TASK DETAILS –
Please return every line of the records that contains the word "then".

AVAILABLE RECORDS –
(** * A shallow embedding of the library manager (xyz.cpp)

    The program keeps a repository of books, writes it to a flat text
    file (one record per line, fields separated by a vertical bar) and
    reads it back at start-up; a controller owns the repository, the
    identity counter and an autosave thread.

    Layout of this development:
    - [Cxx]        the parts of the C++ standard library the program
                   calls: exceptions, [getline], [find_first_not_of],
                   [substr], [to_string], [stoull], [stoi], file streams;
    - [Util]       [trim] and [split];
    - [BookModel]  the [Book] class with [serialize] / [deserialize];
    - [Repository] the generic repository (a section over the item
                   contract) with [save_to_file] / [load_from_file];
    - [Library]    the controller's constructor (identity seeding);
    - [Autosave]   the interleavings of the autosave thread and of the
                   destructor, as a step function driven by a schedule;
    - [Notions]    the predicates and sample data the statements use;
    - [Device]     saving to storage that may refuse writes;
    - [FieldNotions] fields and numbers told without the program's own
                   functions;
    - the properties: strings and conversions, books, saving, loading,
      identity seeding, shutdown, and the theorems at concrete inputs.

    Integers are [Z] with the wrap-around of the C++ type written out;
    [std::string] is [string] (a sequence of 8-bit characters). *)

From Stdlib Require Import String Ascii List ZArith Lia Bool Arith.
From Equations Require Import Equations.
Import ListNotations.

Local Open Scope string_scope.
Local Open Scope list_scope.

(* ===================================================================== *)
(** ** The C++ standard library, as far as the program uses it *)
(* ===================================================================== *)

Module Cxx.

(** The exceptions the program throws or receives.  All three classes
    derive from [std::exception]; each carries the message it was built
    with. *)
Inductive exception : Type :=
| runtime_error (msg : string)
| invalid_argument (msg : string)
| out_of_range (msg : string).

(** The message an exception was built with. *)
Definition message (e : exception) : string :=
  match e with
  | runtime_error m => m
  | invalid_argument m => m
  | out_of_range m => m
  end.

(** The text of a C string kept in [s]: it ends before the first NUL. *)
Fixpoint c_str (s : string) : string :=
  match s with
  | EmptyString => EmptyString
  | String c r => if Ascii.eqb c zero then EmptyString else String c (c_str r)
  end.

(** [e.what()] is a [const char *]: what a reader of it sees, such as
    [cerr << e.what()], is the message up to its first NUL. *)
Definition what (e : exception) : string := c_str (message e).

(** A computation either returns normally or leaves by an exception. *)
Inductive Result (A : Type) : Type :=
| Ok (a : A)
| Throw (e : exception).
Arguments Ok {A} a.
Arguments Throw {A} e.

Definition bind {A B} (m : Result A) (k : A -> Result B) : Result B :=
  match m with
  | Ok a => k a
  | Throw e => Throw e
  end.

(** [try { body } catch (exception &e) { handler }]: every exception of
    the model is a [std::exception], so the handler takes them all. *)
Definition try_catch {A} (body : Result A) (handler : exception -> Result A)
  : Result A :=
  match body with
  | Ok a => Ok a
  | Throw e => handler e
  end.

Definition throws {A} (m : Result A) : bool :=
  match m with Ok _ => false | Throw _ => true end.

Notation "x <- m ;; k" := (bind m (fun x => k))
  (at level 61, m at next level, right associativity).

(** Characters the program names. *)
Definition ch_nl : ascii := "010"%char.
Definition ch_tab : ascii := "009"%char.
Definition ch_cr : ascii := "013"%char.
Definition ch_vt : ascii := "011"%char.
Definition ch_ff : ascii := "012"%char.
Definition ch_bar : ascii := "|"%char.
Definition ch_slash : ascii := "/"%char.

Definition endl : string := String ch_nl EmptyString.

Fixpoint mem_char (c : ascii) (set : string) : bool :=
  match set with
  | EmptyString => false
  | String d set' => Ascii.eqb c d || mem_char c set'
  end.

Fixpoint all_chars (p : ascii -> bool) (s : string) : bool :=
  match s with
  | EmptyString => true
  | String c s' => p c && all_chars p s'
  end.

Definition has_char (c : ascii) (s : string) : bool :=
  negb (all_chars (fun d => negb (Ascii.eqb d c)) s).

Definition empty (s : string) : bool :=
  match s with EmptyString => true | _ => false end.

(** [s.find_first_not_of(set)]; [None] stands for [npos]. *)
Fixpoint find_first_not_of (s set : string) : option nat :=
  match s with
  | EmptyString => None
  | String c s' =>
      if mem_char c set then option_map S (find_first_not_of s' set)
      else Some 0
  end.

(** [s.find_last_not_of(set)]; [None] stands for [npos]. *)
Fixpoint find_last_not_of (s set : string) : option nat :=
  match s with
  | EmptyString => None
  | String c s' =>
      match find_last_not_of s' set with
      | Some i => Some (S i)
      | None => if mem_char c set then None else Some 0
      end
  end.

(** [s.substr(pos, n)] for [pos <= s.size()]: at most [n] characters. *)
Definition substr (s : string) (pos n : nat) : string := substring pos n s.

(** One call of [getline(in, cur, delim)] on a stream whose unread input
    is [inp]: the characters up to the delimiter (which is consumed and
    dropped) or up to the end of input. *)
Fixpoint getline_chars (inp : string) (delim : ascii) : string * string :=
  match inp with
  | EmptyString => (EmptyString, EmptyString)
  | String c rest =>
      if Ascii.eqb c delim then (EmptyString, rest)
      else let '(cur, rest') := getline_chars rest delim in
           (String c cur, rest')
  end.

(** The call fails (the stream converts to [false]) exactly when nothing
    at all could be extracted, that is at end of input. *)
Definition getline (inp : string) (delim : ascii) : option (string * string) :=
  match inp with
  | EmptyString => None
  | _ => Some (getline_chars inp delim)
  end.

Lemma getline_chars_length inp delim :
  String.length (snd (getline_chars inp delim)) <= String.length inp.
Proof.
  induction inp as [|c rest IH]; simpl; [lia|].
  destruct (Ascii.eqb c delim); simpl; [lia|].
  destruct (getline_chars rest delim) as [cur rest']; simpl in *. lia.
Qed.
Lemma parse_at_elem_last (acc : list value) (s r : string) (x : value) :
  parse_at n MValue s = Some (x, "]" +:+ r) →
  parse_at (S n) (MElems acc) s = Some (Arr (rev (x :: acc)), r).
Proof.
  intros H.
  change (parse_at (S n) (MElems acc) s)
    with ('(v, r0) ← parse_at n MValue s;
          match skip_ws r0 with
          | String b r' =>
              if at_code 44 b then parse_at n (MElems (v :: acc)) r'
              else if at_code 93 b then Some (Arr (rev (v :: acc)), r')
              else None
          | EmptyString => None
          end).
  rewrite H. reflexivity.
Qed.

Lemma parse_at_member (acc : list (string * value)) (k s r : string) (x : value) :
  parse_at n MValue s = Some (x, r) →
  parse_at (S n) (MMembers acc) (quote k +:+ ":" +:+ s)
  = match skip_ws r with
    | String b r' =>
        if at_code 44 b then parse_at n (MMembers ((k, x) :: acc)) r'
        else if at_code 125 b then Some (Obj (rev ((k, x) :: acc)), r')
        else None
    | EmptyString => None
    end.
Proof.
  intros H.
  change (parse_at (S n) (MMembers acc) (quote k +:+ ":" +:+ s))
    with ('(k0, r1) ← string_body (quote_body k +:+ ":" +:+ s);
          match skip_ws r1 with
          | String c r2 =>
              if at_code 58 c then
                '(v, r3) ← parse_at n MValue r2;
                match skip_ws r3 with
                | String b r' =>
                    if at_code 44 b then parse_at n (MMembers ((k0, v) :: acc)) r'
                    else if at_code 125 b then Some (Obj (rev ((k0, v) :: acc)), r')
                    else None
                | EmptyString => None
                end
              else None
          | EmptyString => None
          end).
  rewrite string_body_quote_body. cbn [mbind option_bind].
  change (skip_ws (":" +:+ s)) with (String ":" s). cbn [at_code].
  change (at_code 58 ":") with true. cbn iota. rewrite H. reflexivity.
Qed.

End ParseSteps.

Lemma join_cons_cons (p q : string) (l : list string) :
  join (p :: q :: l) = p +:+ "," +:+ join (q :: l).
Proof. reflexivity. Qed.

Lemma member_text_opens kv : opens (member_text kv).
Proof. destruct kv as [k x]. eexists _, _. split; [reflexivity | repeat split]. Qed.

Lemma join_opens (p : string) (l : list string) : opens p → opens (join (p :: l)).
Proof.
  intros H. destruct l as [|q l]; [exact H|].
  rewrite join_cons_cons. now apply opens_append.
Qed.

ANSWER TO THIS EXERCISE –
  | String c r => if Ascii.eqb c zero then EmptyString else String c (c_str r)
      if mem_char c set then option_map S (find_first_not_of s' set)
      | None => if mem_char c set then None else Some 0
      if Ascii.eqb c delim then (EmptyString, rest)
              if at_code 44 b then parse_at n (MElems (v :: acc)) r'
              else if at_code 93 b then Some (Arr (rev (v :: acc)), r')
        if at_code 44 b then parse_at n (MMembers ((k, x) :: acc)) r'
        else if at_code 125 b then Some (Obj (rev ((k, x) :: acc)), r')
              if at_code 58 c then
                    if at_code 44 b then parse_at n (MMembers ((k0, v) :: acc)) r'
                    else if at_code 125 b then Some (Obj (rev ((k0, v) :: acc)), r')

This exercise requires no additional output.